河野ワクチン担当大臣の対応や、いかに(時事通信フォト)

河野ワクチン担当大臣の対応や、いかに(時事通信フォト)

20ドルで偽造パスポート

 すでに起きている問題の1つが、ワクチンパスポートの偽造だ。

「アメリカでは数百の大学がワクチンカードの提示を独自で義務付けていますが、接種を拒否している学生の間で偽造カードが出回っています。
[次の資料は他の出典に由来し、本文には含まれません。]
(** [struct ffmpegfs_format] (ffmpegfs.h): the members that [get_codecs]
    assigns. *)
Record ffmpegfs_format : Set := mk_format {
  m_desttype : string;
  m_audio_codec_id : AVCodecID;
  m_video_codec_id : AVCodecID;
  m_filetype : FILETYPE;
  m_format_name : string
}.

(** The [std::string] overload of [strcasecmp]. *)
Definition strcasecmp (s1 s2 : string) : Z :=
  Libc.strcasecmp (c_str s1) (c_str s2).

(** [!strcasecmp(desttype, lit)] *)
Definition is_type (desttype lit : string) : bool :=
  (strcasecmp desttype lit =? 0)%Z.

Definition get_filetype (desttype : string) : FILETYPE :=
  if is_type desttype "mp3" then FILETYPE_MP3
  else if is_type desttype "mp4" then FILETYPE_MP4
  else if is_type desttype "wav" then FILETYPE_WAV
  else if is_type desttype "ogg" then FILETYPE_OGG
  else if is_type desttype "webm" then FILETYPE_WEBM
  else if is_type desttype "mov" then FILETYPE_MOV
  else if is_type desttype "aiff" then FILETYPE_AIFF
  else if is_type desttype "opus" then FILETYPE_OPUS
  else if is_type desttype "prores" then FILETYPE_PRORES
  else FILETYPE_UNKNOWN.

(** The pieces of [s] between the occurrences of [sep]: one more than
    there are separators. *)
Fixpoint fields (sep : ascii) (s : string) : list string :=
  match s with
  | EmptyString => [EmptyString]
  | String a s' =>
      if Ascii.eqb a sep then EmptyString :: fields sep s'
      else match fields sep s' with
           | f :: fs => String a f :: fs
           | [] => [String a EmptyString]
           end
  end.

(** [split(input, regex)] for a regex that is one literal character (the
    code only passes ","): the tokens of a [std::sregex_token_iterator]
    with submatch -1.  They are the pieces before each match and the piece
    after the last match unless that one is empty; without any match the
    whole input is the only token. *)
Definition split (input : string) (sep : ascii) : list string :=
  match fields sep input with
  | [whole] => [whole]
  | fs => match last fs with
          | Some EmptyString => removelast fs
          | _ => fs
          end
  end.

(** ** FormatResolver *)

(** The loop of [get_filetype_from_list], from index [n] on: [rest] is
    [desttype[n..]]; the condition [n < desttype.size() && filetype !=
    FILETYPE_UNKNOWN] is tested before each round. *)
Fixpoint get_filetype_loop (rest : list string) (filetype : FILETYPE) : FILETYPE :=
  match rest with
  | [] => filetype
  | desttype_n :: rest' =>
      if bool_decide (filetype ≠ FILETYPE_UNKNOWN)
      then get_filetype_loop rest' (get_filetype desttype_n)
      else filetype
  end.

Definition get_filetype_from_list (desttypelist : string) : FILETYPE :=
  let desttype := split desttypelist ","%char in
  let filetype := FILETYPE_UNKNOWN in
  get_filetype_loop desttype filetype.

(** The resolution as the specification words it: the lookup result of the
    first token, in order, that is not [FILETYPE_UNKNOWN]; unknown when
    every token misses. *)
Fixpoint first_known (tokens : list string) : FILETYPE :=
  match tokens with
  | [] => FILETYPE_UNKNOWN
  | t :: ts =>
      match get_filetype t with
      | FILETYPE_UNKNOWN => first_known ts
      | ft => ft
      end
  end.

Definition resolve_spec (type_list_csv : string) : FILETYPE :=
  first_known (split type_list_csv ","%char).

(** [get_codecs]: the status and the new value of [*format]. *)
Definition get_codecs (desttype : string) (format : ffmpegfs_format)
  : Z * ffmpegfs_format :=
  let ret := (-1)%Z in
  match get_filetype desttype with
  | FILETYPE_MP3 =>
      (ret, mk_format desttype AV_CODEC_ID_MP3 AV_CODEC_ID_NONE FILETYPE_MP3 "mp3")
  | FILETYPE_MP4 =>
      (ret, mk_format desttype AV_CODEC_ID_AAC AV_CODEC_ID_H264 FILETYPE_MP4 "mp4")
  | FILETYPE_WAV =>
      (ret, mk_format desttype AV_CODEC_ID_PCM_S16LE AV_CODEC_ID_NONE FILETYPE_WAV "wav")
  | FILETYPE_OGG =>
      (ret, mk_format desttype AV_CODEC_ID_VORBIS AV_CODEC_ID_THEORA FILETYPE_OGG "ogg")
  | FILETYPE_WEBM =>
      (ret, mk_format desttype AV_CODEC_ID_OPUS AV_CODEC_ID_VP9 FILETYPE_WEBM "webm")
  | FILETYPE_MOV =>
      (ret, mk_format desttype AV_CODEC_ID_AAC AV_CODEC_ID_H264 FILETYPE_MOV "mov")
  | FILETYPE_AIFF =>
      (ret, mk_format desttype AV_CODEC_ID_PCM_S16BE AV_CODEC_ID_NONE FILETYPE_AIFF "aiff")
  | FILETYPE_OPUS =>
      (ret, mk_format desttype AV_CODEC_ID_OPUS AV_CODEC_ID_NONE FILETYPE_OPUS "opus")
  | FILETYPE_PRORES =>
      (ret, mk_format desttype AV_CODEC_ID_PCM_S16LE AV_CODEC_ID_PRORES FILETYPE_PRORES "mov")
  | FILETYPE_UNKNOWN =>
      (0%Z, format)
  end.

(** The token under which [get_filetype] recognises each type. *)
Definition canonical_token (ft : FILETYPE) : string :=
  match ft with
  | FILETYPE_UNKNOWN => ""
  | FILETYPE_MP3 => "mp3"
  | FILETYPE_MP4 => "mp4"
  | FILETYPE_WAV => "wav"
  | FILETYPE_OGG => "ogg"
  | FILETYPE_WEBM => "webm"
  | FILETYPE_MOV => "mov"
  | FILETYPE_AIFF => "aiff"
  | FILETYPE_OPUS => "opus"
  | FILETYPE_PRORES => "prores"
  end.

(** A format structure before any assignment. *)
Definition blank_format : ffmpegfs_format :=
  mk_format "" AV_CODEC_ID_NONE AV_CODEC_ID_NONE FILETYPE_UNKNOWN "".

(** The format that [get_codecs] fills in for "mp3". *)
Definition mp3_format : ffmpegfs_format := (get_codecs "mp3" blank_format).2.

(** ** PathResolver *)

(** The members of the global [params] (ffmpegfs.h) that [get_destname]
    reads: the mount path and the format chosen for a file. *)
Record ffmpegfs_params : Type := mk_params {
  m_mountpath : string;
  current_format : string → ffmpegfs_format
}.

(** [new_strdup]: a NUL-terminated copy of the string, read back as a C
    string. *)
Definition new_strdup (str : string) : string := c_str str.

(** [remove_path]: remove path from filename. *)
Definition remove_path (path : string) : string :=
  basename (new_strdup path).

(** [remove_filename]: remove filename from path. *)
Definition remove_filename (path : string) : res string :=
  append_sep (dirname (new_strdup path)).

Definition get_destname (params : ffmpegfs_params) (filename : string) : res string :=
  let destname := filename in
  let destname := remove_path destname in
  do destname <- replace_ext destname (m_format_name (current_format params filename));
  Ret (m_mountpath params +:+ destname).

(** ** FsSafetyOps *)

Module Posix.

Definition ENOENT : Z := 2.
Definition EEXIST : Z := 17.
Definition PATH_MAX : nat := 4096.
Definition S_IFDIR : Z := 16384.   (* 0040000 *)
Definition S_IFREG : Z := 32768.   (* 0100000 *)

(** What [mktree] can observe of the system: the directories that exist
    besides the root, and [errno]. *)
Record world : Type := mk_world {
  dirs : gset string;
  errno : Z
}.

Definition set_errno (e : Z) (w : world) : world := mk_world (dirs w) e.

Definition dir_exists (w : world) (path : string) : bool :=
  bool_decide (path = "/") || bool_decide (path ∈ dirs w).

(** [mkdir(path, mode)]: fails with [EEXIST] when the path exists, with
    [ENOENT] when its parent directory does not; otherwise creates the
    directory.  Permissions are not part of the model. *)
Definition mkdir (w : world) (path : string) (mode : Z) : world * Z :=
  if dir_exists w path then (set_errno EEXIST w, (-1)%Z)
  else if dir_exists w (dirname path) then (mk_world ({[path]} ∪ dirs w) (errno w), 0%Z)
  else (set_errno ENOENT w, (-1)%Z).
(** The outcome of the first step when it yields a text: the OCR result
    (for an image) and the text handed to the second step. *)
Definition extraction (w : World) (path mime : string)
  : option (option dict * string) :=
  if PyStr.startswith "image/" mime then
    match fst (OCRService.extract_text w path no_effects) with
    | Ok (PDict o) =>
        if truth (get_default "error" PNone o) then None
        else
          match DocumentProcessor.str_item (PDict o) "text" with
          | Ok s => Some (Some o, s)
          | Raise _ => None
          end
    | _ => None
    end
  else
    match read_text w path with
    | Ok s => Some (None, s)
    | Raise _ => None
    end.

(** The ways a run of [process_document] from trace [t] can end, with
    the record [r] and the trace [t'] it returns. *)
Inductive run_end {order : SetOrder} (w : World) (path mime : string)
  (t : Trace) (r : dict) (t' : Trace) : Prop :=
| Unreadable (e : exn) :
    PyStr.startswith "image/" mime = false ->
    read_text w path = Raise e ->
    r = failed_record (initial_record w path mime t) e
          (clock w (S (ticks t))) ->
    t' = tick (tick t) ->
    run_end w path mime t r t'
| OcrFailed (o : dict) (e : string) :
    PyStr.startswith "image/" mime = true ->
    fst (OCRService.extract_text w path no_effects) = Ok (PDict o) ->
    lookup "error" o = Some (PStr e) -> e <> EmptyString ->
    r = append_to "errors" (PStr ("OCR failed: " ++ e))
          (after_extraction (initial_record w path mime t) (Some o)) ->
    t' = tick t ->
    run_end w path mime t r t'
| Blank (ocr : option dict) (text : string) :
    extraction w path mime = Some (ocr, text) ->
    PyStr.truthy (PyStr.strip text) = false ->
    r = append_to "errors" (PStr "No text extracted from document")
          (after_extraction (initial_record w path mime t) ocr) ->
    t' = tick t ->
    run_end w path mime t r t'
| Completed (ocr : option dict) (text : string) (nlp : dict)
    (confidence : pyval) (ta : Trace) :
    extraction w path mime = Some (ocr, text) ->
    PyStr.truthy (PyStr.strip text) = true ->
    NLPService.analyze_document w text (tick t) = (Ok (PDict nlp), ta) ->
    confidence_of mime (option_map PDict ocr) = Ok confidence ->
    r = completed_record
          (after_extraction (initial_record w path mime t) ocr)
          nlp text confidence (clock w (ticks ta)) ->
    t' = tick ta ->
    run_end w path mime t r t'
| NotADict (ocr : option dict) (text : string) (v : pyval) (ta : Trace) :
    extraction w path mime = Some (ocr, text) ->
    PyStr.truthy (PyStr.strip text) = true ->
    NLPService.analyze_document w text (tick t) = (Ok v, ta) ->
    is_dict v = false ->
    r = failed_record
          (analyzed (after_extraction (initial_record w path mime t) ocr)
             v text)
          ("'" ++ type_name v ++ "' object has no attribute 'get'")
          (clock w (ticks ta)) ->
    t' = tick ta ->
    run_end w path mime t r t'.
(** A float that is [+0] or lies between two powers of two. *)
Definition upto (a b : Z) (x : float64) : Prop :=
  x = S754_zero false \/ between a b x.

(** The float [x] is the integer [z], held without rounding. *)
Definition whole (z : Z) (x : float64) : Prop :=
  (z = 0 /\ x = S754_zero false)
  \/ exists (m : positive) (e : Z),
       x = S754_finite false m e /\ canonical m e /\ e <= 0 /\ Z.pos m = z * 2 ^ (- e).

(** A float that is not above zero: a zero, a negative number or NaN. *)
Definition nonpos (x : float64) : Prop :=
  match x with
  | S754_finite false _ _ | S754_infinity false => False
  | _ => True
  end.

(** A float that is [+0] or a positive number. *)
Definition nonneg (x : float64) : Prop :=
  match x with
  | S754_zero false | S754_finite false _ _ => True
  | _ => False
  end.

End Float64.

Module Time.

(** An instant is a reading of the monotonic clock in nanoseconds, a
    [Duration] is a 64-bit count of nanoseconds. *)
Definition Time : Type := Z.
Definition Duration : Type := Z.

Definition Second : Duration := 1000000000.
Definition Minute : Duration := 60 * Second.

(** [t.Sub(u)]: the difference, saturated to the range of [Duration]. *)
Definition Sub (t u : Time) : Duration :=
  if t - u <? min_int then min_int
  else if max_int <? t - u then max_int
  else t - u.

(** [d.Seconds()], with Go's truncating [/] and [%]. *)
Definition Seconds (d : Duration) : Float64.float64 :=
  let sec := Z.quot d Second in
  let nsec := Z.rem d Second in
  Float64.add (Float64.of_int sec)
              (Float64.div (Float64.of_int nsec) (Float64.of_int 1000000000)).

End Time.

(** ** Package ratelimiter: the bucket *)

Module Bucket.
FBIと保健社会福祉省は、偽造されたワクチンカードを購入、作成、販売しないよう呼びかけていますが、専門家は“紙のカードでは偽造防止に対応しきれない”と指摘しています」(在米ジャーナリスト)

 カリフォルニア州では、偽のワクチンカードを1枚20ドルで販売したバーの店主が刑事告発される事例も発生。9月からワクチンパスポートの導入が決まっているカナダのケベック州でも、報酬と引き換えに接種証明書の不正発行を求められた医療関係者がいたことが判明し、ニュースになった。
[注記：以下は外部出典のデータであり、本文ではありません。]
(** * triangle.py: a call-level model of the Vulkan triangle demo

    The demo is a sequence of calls into the Vulkan driver and the window
    system.  The model keeps exactly that: every method of [triangle.py] is a
    computation in a state-and-exception monad over the attributes of the
    application object, and every call that leaves the Python program (a
    Vulkan entry point, the window, the file system, the clock) is recorded in
    a trace together with the answer it got.  The answers come from an oracle
    carried by the world, so a statement quantified over worlds holds for
    every behaviour of the driver. *)

From Stdlib Require Import ZArith QArith List String Bool Lia.
From stdpp Require Import base list gmap.

Open Scope string_scope.
Open Scope list_scope.
Open Scope Z_scope.

(** ** Values *)

(** Python floats are never computed with by [triangle.py] itself: they are
    literals, quotients of two ints, or contents of a [c_float] array, and
    they are only handed on to [xmath] and to the driver.  A float is kept as
    the expression that built it. *)
#[local] Unset Elimination Schemes.

Inductive Num : Type :=
| Lit (q : Q)               (* a literal, e.g. 60.0 or 0.1 *)
| TrueDiv (a b : Z)         (* a / b on two ints, b <> 0 *)
| OfInt (z : Z).            (* float(z) *)

Definition Vec3 : Type := (Num * Num * Num)%type.

(** [xmath] is imported by [triangle.py] but is not part of the sources.  Its
    three functions used here stay uninterpreted: a matrix is the term that
    built it.  [Mat4_new] is the value of a fresh [Mat4()]. *)
Inductive Mat : Type :=
| Mat4_new
| perspective (fovy aspect near far : Num)
| rotate (m : option Mat) (angle : Num) (axis : Vec3)
| translate (m : option Mat) (v : Vec3).

(** Python values held in attributes and passed to calls.  [VInt] is a Python
    int, [VC] a ctypes scalar object (a [c_uint], a handle) with its value. *)
Inductive Val : Type :=
| VNone
| VBool (b : bool)
| VInt (z : Z)
| VC (z : Z)
| VNum (x : Num)
| VMat (m : Mat)
| VList (l : list Val)
| VObj.                     (* a reference to some other object *)

#[local] Set Elimination Schemes.

Definition is_none (v : Val) : bool :=
  match v with VNone => true | _ => false end.

(** Truth value of an object in a condition: ctypes scalars are true when
    their value is non-zero, sequences when they are not empty. *)
Definition truthy (v : Val) : bool :=
  match v with
  | VNone => false
  | VBool b => b
  | VInt z | VC z => negb (z =? 0)
  | VNum _ | VMat _ | VObj => true
  | VList l => negb (Nat.eqb (length l) 0)
  end.

(** [v == n] for a Python int [n].  An int is equal to ints only; ctypes
    objects define no [__eq__], so comparing one with an int compares
    identities and is false. *)
Definition eq_int (v : Val) (n : Z) : bool :=
  match v with VInt z => z =? n | _ => false end.

(** The value of a [c_uint]: 32 bits, unsigned. *)
Definition c_uint (z : Z) : Z := z mod 2 ^ 32.

Definition ints (l : list Z) : Val := VList (map VInt l).

(** ** Exceptions *)

Inductive Exn : Type :=
| RuntimeError (msg : string)
| OSError (msg : string)
| Exception (msg : string)
| TypeError
| AssertionError
| IndexError
| KeyError
| ZeroDivisionError
| AttributeError
| SegmentationFault
| ExternalError.   (* raised inside the window or surface modules *)

Inductive Res (A : Type) : Type :=
| Ok (a : A)
| Raise (e : Exn).
Arguments Ok {A} a.
Arguments Raise {A} e.

Definition raised {A} (r : Res A) : bool :=
  match r with Ok _ => false | Raise _ => true end.

(** ** Calls that leave the program *)

Inductive Api : Type :=
(* instance and device *)
| CreateInstance | load_instance_functions | DestroyInstance
| CreateDebugReportCallbackEXT | DestroyDebugReportCallbackEXT
| EnumeratePhysicalDevices | GetPhysicalDeviceQueueFamilyProperties
| GetPhysicalDeviceSurfaceSupportKHR | CreateDevice | load_device_functions
| DestroyDevice | GetPhysicalDeviceMemoryProperties | GetDeviceQueue
| GetPhysicalDeviceFormatProperties
(* surface and swapchain *)
| GetPhysicalDeviceSurfaceCapabilitiesKHR
| GetPhysicalDeviceSurfacePresentModesKHR
| GetPhysicalDeviceSurfaceFormatsKHR
| CreateSwapchainKHR | DestroySwapchainKHR | GetSwapchainImagesKHR
| DestroySurfaceKHR | AcquireNextImageKHR | QueuePresentKHR
(* command pools and buffers *)
| CreateCommandPool | DestroyCommandPool
| AllocateCommandBuffers | FreeCommandBuffers
| BeginCommandBuffer | EndCommandBuffer
| QueueSubmit | QueueWaitIdle | DeviceWaitIdle
(* recorded commands *)
| CmdPipelineBarrier | CmdCopyBuffer | CmdBeginRenderPass | CmdEndRenderPass
| CmdSetViewport | CmdSetScissor | CmdBindDescriptorSets | CmdBindPipeline
| CmdBindVertexBuffers | CmdBindIndexBuffer | CmdDrawIndexed
(* images, buffers, memory *)
| CreateImage | DestroyImage | GetImageMemoryRequirements | BindImageMemory
| CreateImageView | DestroyImageView
| CreateBuffer | DestroyBuffer | GetBufferMemoryRequirements
| BindBufferMemory | AllocateMemory | FreeMemory | MapMemory | UnmapMemory
| memmove
(* render pass, pipeline, descriptors *)
| CreateRenderPass | DestroyRenderPass
| CreateFramebuffer | DestroyFramebuffer
| CreatePipelineCache | DestroyPipelineCache
| CreateShaderModule | DestroyShaderModule
| CreateDescriptorSetLayout | DestroyDescriptorSetLayout
| CreatePipelineLayout | DestroyPipelineLayout
| CreateGraphicsPipelines | DestroyPipeline
| CreateDescriptorPool | DestroyDescriptorPool
| AllocateDescriptorSets | UpdateDescriptorSets
| CreateSemaphore | DestroySemaphore
(* the window, the surface wrapper, files, the event loop clock *)
| Window_init | Window_dimensions | Window_show | Window_set_title
| BaseSwapchain_init | open_read | loop_time.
 それらの国では偽造してでも入手したいほど、すでにワクチンパスポートは生活に欠かせないものになりつつある。しかし、日本のようにワクチン供給が遅れている国では、打ちたくても打てない人たちがまだまだ多いのが現実だ。また、営業再開を心待ちにしていた店舗側にも、ワクチンパスポートによる意外な悪影響が出ているという。大手紙外信部記者が語る。
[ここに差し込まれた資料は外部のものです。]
(** * DeepSleep: the host-side driver of the deep-sleep companion chip

    A shallow embedding of [deepsleep/deepsleep.py].  The driver is a Python
    class whose methods talk to the chip over a one-wire UART and keep one
    piece of state of their own, the clock calibration factor.

    - Python integers are [Z]; [&], [|], [~], [>>] are [Z.land], [Z.lor],
      [Z.lnot], [Z.shiftr].
    - A Python number is an integer or a float ([pynum]).  Floats are IEEE
      754 binary floats ([spec_float]) of a format given by [prec] and
      [emax]: 53 and 1024 for doubles, 24 and 128 for singles.  Every float
      operation rounds to nearest, ties to even; a float literal is the
      float nearest to the decimal written; an integer that meets a float
      is converted to the nearest float, and the quotient of two integers
      is the float nearest to it.  What cannot be done raises:
      [ZeroDivisionError], [OverflowError], and [ValueError] for [int] of
      a NaN.
    - The calibration factor is kept as the fraction line 107 divides,
      numerator over [EXP_RTC_PERIOD]; the range check of line 110 is
      decided on the fraction, and the fraction is divided out in the float
      format where line 173 multiplies it.
    - A method is a function from the state (object fields and platform) to
      an outcome and a new state; a raised exception is an outcome, and the
      state reached when it was raised is kept.
    - The platform ([machine.UART], [pycom.pulses_get], [gc.collect]) is a
      trace of the calls made on it, together with the answers it will give
      to the successive [read] and [pulses_get] calls. *)

From Stdlib Require Import ZArith QArith Qround List String Bool Lia Lqa.
From Stdlib Require Import Floats.SpecFloat.
Import ListNotations.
「ロックダウン期間中は飲食店や映画館には休業補償がありましたが、ワクチンパスポートの提示が義務化された後は、当然補償はなし。しかし、接種率が低い若者をターゲットとした店舗は客足が戻らず、大打撃を受けている。

 フランスではパスポートを提示しない客にも、確認を怠った店側にもペナルティーがあり、ごまかすこともできません。フランスの映画館では、観客が半減したところもあります」

 ワクチンパスポートが、かえって経済の回復に水をさす可能性すらあるわけだ。